What really matters for household balance sheets is real wages growth. Real wages growth is only just in positive territory. Essentially flat real wages growth and high household debt levels are a difficult combination for consumers to navigate.
It's early days though and annual wages growth is well below the 3.5% rate that the RBA has defined as "normal". This reinforces our view that the RBA will be in no hurry to raise interest rates. We have a rate hike pencilled in for Melbourne Cup day in November.
JP Morgan (Tom Kennedy) - the headline title is via his reportWhile wage pressures are starting to emerge across various developed economies, most notably the US, we believe it is premature to expect such a scenario to play out in Australia.

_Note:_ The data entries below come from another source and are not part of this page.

(* ===== verification/DocumentExamples.v ===== *)
(** * Concrete collections

    Two users whose names look alike, and a stored document that is read. *)
From S2P Require Import Prelude PyStr PyFloat PyVal Json JsonRoundtrip Redis Sha Dedupe World StoreExamples.
From S2P Require Import Identity Tokens Idempotency Collections CollectionLaws Markdown Extraction Documents.
From S2P Require Import Ingest Batch DocumentTool IngestLaws BatchLaws DocumentToolLaws.
#[local] Open Scope Z_scope.

(** ** Names *)
Definition bob : option string := Some "Bob Smith".
Definition bob_uploads : string := Eval vm_compute in
  match user_upload_collection_name bob (Some "user_uploads") with Ok n => n | Raise _ => "" end.
Lemma private_writes_isolated_witness :
  valid_name bob_uploads = true /\ blen bob_uploads <= 255.
Proof.
  destruct (private_writes_isolated None bob (Some "user_uploads")
              (Some bob_uploads) (Some "Bob Smith ") None (Some "User") bob_uploads UserScope) as (_ & _ & _ & H).
  - vm_compute. reflexivity.
  - vm_compute. reflexivity.
  - vm_compute. reflexivity.
  - exact H.
Defined.
(** A legacy name, or another user's private name, is mapped into the caller's namespace. *)
Example legacy_request_is_private :
  resolve_user_collection_name (Some "user_uploads_bob_smith") bob None = Ok bob_uploads /\
  match resolve_user_collection_name (Some bob_uploads) (Some "eve") None with
  | Ok n => negb (n =? bob_uploads)%string && endswith n ("_" +++ sha256_hex "eve")
  | Raise _ => false
  end = true.
Proof. split; vm_compute; reflexivity. Qed.
Definition two_subjects : list string := ["bob smith"; "bob_smith"].
Lemma migration_plan_unambiguous_witness :
  is_ok (plan_user_collection_migrations ["alice"; "bob smith"; "alice"] None) = true /\
  is_ok (plan_user_collection_migrations two_subjects None) = false.
Proof.
  split; [vm_compute; reflexivity|].
  destruct (migration_plan_unambiguous two_subjects None) as [H _].
  - intros s [->|[->|[]%not_elem_of_nil]%elem_of_cons]%elem_of_cons; vm_compute; reflexivity.
  - apply not_true_iff_false. intros E.
    assert (C : current_of None "bob smith" = current_of None "bob_smith").
    { apply (proj1 H E); [by apply list_elem_of_here|by apply list_elem_of_further, list_elem_of_here|].
      vm_compute. reflexivity. }
    revert C. vm_compute. discriminate.
Defined.

(** ** A stored document *)
Definition object_env (n : string) : option string :=
  if (n =? "DOCUMENT_OBJECT_ENDPOINT")%string then Some "https://minio:9000/"
  else if is_in n ["DOCUMENT_OBJECT_ACCESS_KEY"; "DOCUMENT_OBJECT_SECRET_KEY"] then Some "k"
  else if (n =? "DOCUMENT_OBJECT_BUCKET")%string then Some "docs" else None.
Definition object_key : string := Eval vm_compute in
  match _expected_document_object_key "daedalus-documents" "bob" "s1" "d1" with Ok k => k | Raise _ => "" end.
Definition hello_record : dict :=
  [("objectKey", VStr object_key); ("objectBucket", VStr "docs"); ("size", VInt 5);
   ("expiresAt", VInt 2000)].
(** The object store hands out two chunks. *)
Definition hello_chunks (n : nat) (_ : Z) : result string :=
  Ok (match n with O => "hel" | S O => "lo" | _ => "" end).
Definition hello_store (_ : object_settings) (_ : string) : result (nat -> Z -> result string) := Ok hello_chunks.
Lemma document_read_sound_witness :
  _read_document_object object_env hello_store hello_record "d1" "s1" "bob" 10 (f_of_Z 1000) = Ok "hello" /\
  py_str (dget "objectBucket" hello_record) = "docs".
Proof.
  assert (H : _read_document_object object_env hello_store hello_record "d1" "s1" "bob" 10 (f_of_Z 1000) = Ok "hello")
    by (vm_compute; reflexivity).
  split; [exact H|].
  destruct (document_read_sound _ _ _ _ _ _ _ _ _ H) as (st & Hs & Hb & _). vm_compute in Hs. injection Hs as <-.
  exact Hb.
Defined.
Example long_document : ulen (fst (_apply_char_limit (String (chr 97) "bcdefghijklmnopqrstuvwxyz0123456789abcdefghijklmnopqrstuvwxyz0123456789") (Some 60))) = 60.
Proof. vm_compute. reflexivity. Qed.

(** ** Concrete ingestions

    A small deployment whose user ingests two documents; the theorems about
    ingestion at runs whose results are computed, and two runs that do not
    behave as their comments say. *)
#[local] Existing Instance json_server.

Definition document (data : string) : rval :=
  RJson (VDict [("userId", VStr "bob"); ("filename", VStr "notes.txt"); ("data", VStr data)]).
Definition stored : keys_t :=
  {[ "document:s1:d1" := Entry (document "aGVsbG8=") None; "document:s1:d2" := Entry (document "d29ybGQ=") None ]}.
Definition doc_env (n : string) : option string :=
  if (n =? "DAEDALUS_INTERNAL_API_TOKEN")%string then Some "s3cret" else None.
Definition doc_host : host ref_redis := Host (clock h0) (uuid4_hex h0) doc_env 7 (fun _ r => r) (fun _ => Up).
Definition start : iworld ref_redis := IWorld (fresh_world (RefRedis stored [])) 0 [] [] false.
Definition config (recreate : bool) : ingest_config := {|
  redis_url := "redis://r"; milvus_uri := "http://m"; milvus_username := None; milvus_password := None;
  milvus_token := None; minio_endpoint := ""; minio_access_key := ""; minio_secret_key := ""; minio_bucket := "b";
  g_chunk_size := 1024; g_chunk_overlap := 150; embedder_dim := 2048; tokenizer := "t";
  recreate_collection := recreate; default_collection_name := "user_uploads"; extract_method := "pdfium";
  use_v2_api := false; pdf_pages_per_chunk := 32; enable_image_filter := true; enable_captioning := false;
  caption_model_name := None; caption_endpoint_url := None; caption_api_key := None; batch_concurrency := 1;
  max_documents_per_batch := 20; ingest_max_retries := 2; ingest_timeout_seconds := f_of_Z 300;
  vector_field := "vector" |}.
Definition text_page (content : value) : value :=
  VDict [("document_type", VStr "text");
         ("metadata", VDict [("content", content); ("content_metadata", VDict [("page_number", VInt 1)])])].
(** An SDK that writes, and whose entries have the given content. *)
Definition writer (content : value) : service := {|
  sv_redis := Ok tt; sv_nv_client _ := Ok tt; sv_time_ms _ := f_of_Z 0;
  sv_object _ _ _ := raise OSError "no object store"; sv_locked _ := false; sv_timing _ := InTime;
  sv_probe _ _ := Ok None; sv_run _ _ := (true, Ok ([[text_page content]], [[]]));
  sv_schedule _ n := seq 0 n |}.
Definition unescaped (s : string) : string := s.
Definition never (_ : string) : bool := false.
Definition ref1 : dict := [("documentId", VStr "d1"); ("sessionId", VStr "s1")].
Definition ref2 : dict := [("documentId", VStr "d2"); ("sessionId", VStr "s1")].
Definition is_run (e : sdk_event) : bool := match e with Run _ => true | _ => false end.
Definition runs_of (w : iworld ref_redis) : nat := length (List.filter is_run (i_runs w)).

(** ** One document *)
Abbreviation ingest_one sv := (process_document doc_host sv (config true) unescaped never never (VDict ref1) "bob" None None
                             None None None false start).
Definition one_done : iworld ref_redis := Eval vm_compute in snd (ingest_one (writer (VStr "hello"))).
Lemma document_runs_disciplined_witness :
  runs_of one_done = 1%nat /\
  exists l, i_runs one_done = l ++ [] /\
    (l = [] \/ exists coll,
       resolve_user_collection_name None (Some "bob") (Some "user_uploads") = Ok coll /\
       private_name coll (sha256_hex (subject_of (Some "bob"))) /\
       document_log (config true) coll l (fst (ingest_one (writer (VStr "hello"))))).
Proof.
  split; [reflexivity|].
  apply (document_runs_disciplined doc_host (writer (VStr "hello")) (config true) unescaped never never (VDict ref1) "bob"
           None None None None None false start); [exact I|]. vm_compute. reflexivity.
Defined.
(** Entries that the Markdown conversion cannot read make a finished write be
    run again, although the rows of every run are kept. *)
Example finished_write_is_replayed :
  runs_of (snd (ingest_one (writer VNone))) = 3%nat /\
  forallb (fun e => match e with Run r => s_wrote r && s_ok r | _ => false end) (i_runs (snd (ingest_one (writer VNone)))) = true.
Proof. vm_compute. split; reflexivity. Qed.

(** ** A batch *)
Abbreviation ingest_two sv := (process_batch doc_host sv (config true) unescaped never never
  [VDict ref1; VDict ref2; VDict ref1] "bob" None None None None None start).
Definition batch_done : iworld ref_redis := Eval vm_compute in snd (ingest_two (writer (VStr "hello"))).
Lemma batch_discipline_witness :
  map is_run (i_runs batch_done) = [false; true; false; true] /\
  exists l, i_runs batch_done = l ++ [] /\ renewed_first l.
Proof.
  split; [reflexivity|].
  destruct (batch_discipline doc_host (writer (VStr "hello")) (config true) unescaped never never
              [VDict ref1; VDict ref2; VDict ref1] "bob" None None None None None start
              (fst (ingest_two (writer (VStr "hello")))) batch_done) as (l & H1 & H2 & _).
  - exact I.
  - vm_compute. reflexivity.
  - exists l. split; [exact H1|exact H2].
Defined.
(** A user whose readable part ends in a separator: a name that is resolved a
    second time, as a batch does, names another collection. *)
Example resolved_twice :
  match resolve_user_collection_name None (Some "abcdefghijklmnopqrstuvw xyz") (Some "user_uploads") with
  | Ok n => match resolve_user_collection_name (Some n) (Some "abcdefghijklmnopqrstuvw xyz") (Some "user_uploads") with
            | Ok m => negb (n =? m)%string
            | Raise _ => false
            end
  | Raise _ => false
  end = true.
Proof. vm_compute. reflexivity. Qed.

(** ** The tool *)
Definition doc_headers : option header_map :=
  Some [("x-user-id", "bob"); ("x-daedalus-internal-token", "s3cret")].
Definition ingest_both : tool_input :=
  ToolInput "ingest" "" None None (Some [ref1; ref2]) None None None None.
Abbreviation use_tool t := (user_document_tool doc_host (writer (VStr "hello")) (config true) unescaped never never
  (fun _ => "t") (fun _ => Ok tt) (fun _ => Ok VNone) (fun _ => Ok []) (fun _ _ => Ok []) 10 doc_headers t start).
Definition tool_done : iworld ref_redis := Eval vm_compute in snd (use_tool ingest_both).
Lemma tool_writes_private_witness :
  runs_of tool_done = 2%nat /\
  exists l, i_runs tool_done = l ++ [] /\
    (l = [] \/ exists username, resolve_authenticated_user_id doc_env doc_headers = Ok username /\
       Forall (private_event username) l).
Proof.
  split; [reflexivity|].
  apply (tool_writes_private doc_host (writer (VStr "hello")) (config true) unescaped never never
           (fun _ => "t") (fun _ => Ok tt) (fun _ => Ok VNone) (fun _ => Ok []) (fun _ _ => Ok []) 10 doc_headers
           ingest_both start (fst (use_tool ingest_both)) tool_done).
  vm_compute. reflexivity.
Defined.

Indeed, the unemployment rate remains comfortably above 5% - the common estimate of NAIRU - and underemployment is still close to all-time highs.
Both of these measures indicate excess capacity across the labour market and, all else equal, suggest wage growth will remain unimpressive for some time yet.
ANZ Bank (Felicity Emmett)
The RBA is likely to be comfortable with the data, although we expect that, like us, it would be hoping for some improvement in private wage growth in Q1. RBA Governor, Philip Lowe, in his semi-annual testimony to parliament on 16 February noted, "If we're going to deliver average inflation of 2.5% we should probably have average wage increases over long periods of time at 3.5%". Wage growth is still a long way away from 3.5%, but it now looks to be convincingly heading in the right direction.
The consensus seems to be that wage growth remains slow and that there is still excess capacity in the labour market, which is likely to mean that there won't be a pick up in wages towards the 3.5% level (RBA's so-called "normal" level) any time soon.
With that in mind, it still remains that the RBA is unlikely to be in a hurry to raise the cash rate and the uncertainty surrounding when they may proceed to do so continues on.